Shown on the above scheme, the uptrend continues to develop at point A to form a new price high. After a small decline to the level of point B, the price resumes its growth reached another peak at C. The price starts to decline rapidly, and, stopping at the point D, breaks the uptrend line. This fact proves only one thing, the trend rise compromised and its further extension is under great threat.



After that, the charts once again goes up, the price level rises to the point E, and about half of the previous recession. The presence of the upward trend recorded only if the peak of each successive peaks on the graph will be higher than the previous.

Since the point E is well below previous highs with the trader can fix a number of conditions conducive to the emergence of a drop-down trend with a 50% probability. Schedule is determined by the direction of flowing peaks and at point D minimum.

Once the trend line has been broken there is the possibility of downstream through C, E and D. However, the pronounced downward trend has not been observed. You can only be sure that trend growth lost ground, giving way to the horizontal direction of motion graphics. Appropriate in this situation is the closure of long positions, but with the opening of new, short, experts advise to wait.

The trend line has a more gentle slope and carried out through a minimum, and D is called the "neckline". Small rise in the direction of the most popular peaks its direction, sometimes the "neck" is horizontal, and even more rarely lurches toward lows.

Confirms the full completion of the formation of the model "head - shoulders" closing price, to break through "the neck" and fixed at F. The new trend line is broken, the broken since the level of support is in the mark D. Now we can see a clear tendency to decrease, which is formed by the highs and lows are gradually coming down. They are presented in the graph points C, D, E, F.

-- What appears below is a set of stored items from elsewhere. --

(* ===== verification/TxRegistry.v ===== *)
(** * core/db/tx.go: transactions a plugin holds open

    The registry and its operations, each critical section one function on the
    registry, and the system in which any number of calls interleave: [Begin]
    is three steps (reserve a slot, [db.BeginTx], insert), [Commit] and
    [Rollback] are two (take the entry, finalise the handle).

    A [*sql.Tx] is its handle, a number; what [database/sql] answers to
    [BeginTx], [Commit] and [Rollback] is an argument. Times and durations are
    nanoseconds. *)

From S2P Require Import Prelude GoStrings.

Open Scope Z_scope.

Definition second : Z := 1000000000.
Definition DefaultTxTimeout : Z := 30 * second.
Definition MaxTxTimeout : Z := 5 * 60 * second.
Definition MaxOpenTxPerPlugin : Z := 8.

Inductive tx_error :=
| ErrTooManyTx (pluginKey : string) (opened limit : Z)
| ErrUnknownTx
| BeginFailed (e : string)
| CommitFailed (e : string)
| RollbackFailed (e : string).

Record openTx := mkOpenTx { tx : Z; pluginKey : string; expiresAt : Z }.

Record TxRegistry := mkTxRegistry {
  txs : gmap string openTx;
  maxOpen : Z;
  open_ : gmap string Z
}.

Definition NewTxRegistry : TxRegistry := mkTxRegistry ∅ 0 ∅.

Definition SetMaxOpen (n : Z) (r : TxRegistry) : TxRegistry :=
  mkTxRegistry (txs r) n (open_ r).

Definition limit (r : TxRegistry) : Z :=
  if 0 <? maxOpen r then maxOpen r else MaxOpenTxPerPlugin.

(** Reading a key of a Go map that is not there gives zero. *)
Definition opened (r : TxRegistry) (k : string) : Z := default 0 (open_ r !! k).

Definition release (k : string) (r : TxRegistry) : TxRegistry :=
  if 0 <? opened r k then
    let n := opened r k - 1 in
    mkTxRegistry (txs r) (maxOpen r)
      (if n =? 0 then delete k (open_ r) else <[k := n]> (open_ r))
  else r.

(** ** Begin *)

Definition tx_timeout (timeout : Z) : Z :=
  let timeout := if timeout <=? 0 then DefaultTxTimeout else timeout in
  if MaxTxTimeout <? timeout then MaxTxTimeout else timeout.

(** The first critical section: the quota is checked and the slot taken. *)
Definition reserve (k : string) (r : TxRegistry) : result tx_error TxRegistry :=
  reject? limit r <=? opened r k with ErrTooManyTx k (opened r k) (limit r) ;;
  Ok (mkTxRegistry (txs r) (maxOpen r) (<[k := opened r k + 1]> (open_ r))).

(** The last one. *)
Definition record_tx (id : string) (t : openTx) (r : TxRegistry) : TxRegistry :=
  mkTxRegistry (<[id := t]> (txs r)) (maxOpen r) (open_ r).

(** The whole call with nothing in between: [begin_tx] is what [db.BeginTx]
    answers, [id] what [randomTxID] draws. *)
Definition Begin (begin_tx : result string Z) (id : string) (now : Z) (k : string) (timeout : Z)
    (r : TxRegistry) : result tx_error string * TxRegistry :=
  match reserve k r with
  | Err e => (Err e, r)
  | Ok r1 =>
      match begin_tx with
      | Err e => (Err (BeginFailed e), release k r1)
      | Ok h => (Ok id, record_tx id (mkOpenTx h k (now + tx_timeout timeout)) r1)
      end
  end.

(** [randomTxID]: sixteen random bytes in hexadecimal, or the clock when the
    random source fails. *)
Definition randomTxID (drawn : option (list Z)) (clock : string) : string :=
  match drawn with
  | None => "tx-" +:+ clock
  | Some b => hex_encode b
  end.

(** ** Finding, finishing and reaping *)

Definition dropLocked (txID : string) (t : openTx) (r : TxRegistry) : TxRegistry :=
  release (pluginKey t) (mkTxRegistry (delete txID (txs r)) (maxOpen r) (open_ r)).

(** The second component is the handles rolled back on the way. *)
Definition Lookup (now : Z) (k txID : string) (r : TxRegistry)
    : result tx_error Z * list Z * TxRegistry :=
  match txs r !! txID with
  | None => (Err ErrUnknownTx, [], r)
  | Some t =>
      if bool_decide (pluginKey t <> k) then (Err ErrUnknownTx, [], r)
      else if expiresAt t <? now then (Err ErrUnknownTx, [tx t], dropLocked txID t r)
      else (Ok (tx t), [], r)
  end.

Definition take (k txID : string) (r : TxRegistry) : result tx_error openTx * TxRegistry :=
  match txs r !! txID with
  | None => (Err ErrUnknownTx, r)
  | Some t =>
      if bool_decide (pluginKey t <> k) then (Err ErrUnknownTx, r)
      else (Ok t, dropLocked txID t r)
  end.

After the completion of the formation of the model in most cases schedule goes in the opposite direction, reaching a new high level of "neck line" or the size of the previous recession. This point is marked in Figure 1 with the letter G.

Once the schedule can not break through the neckline, very high likelihood of falling to a new low. This level is marked on the chart by the letter H, and the distance to that point in the language of traders called "target price."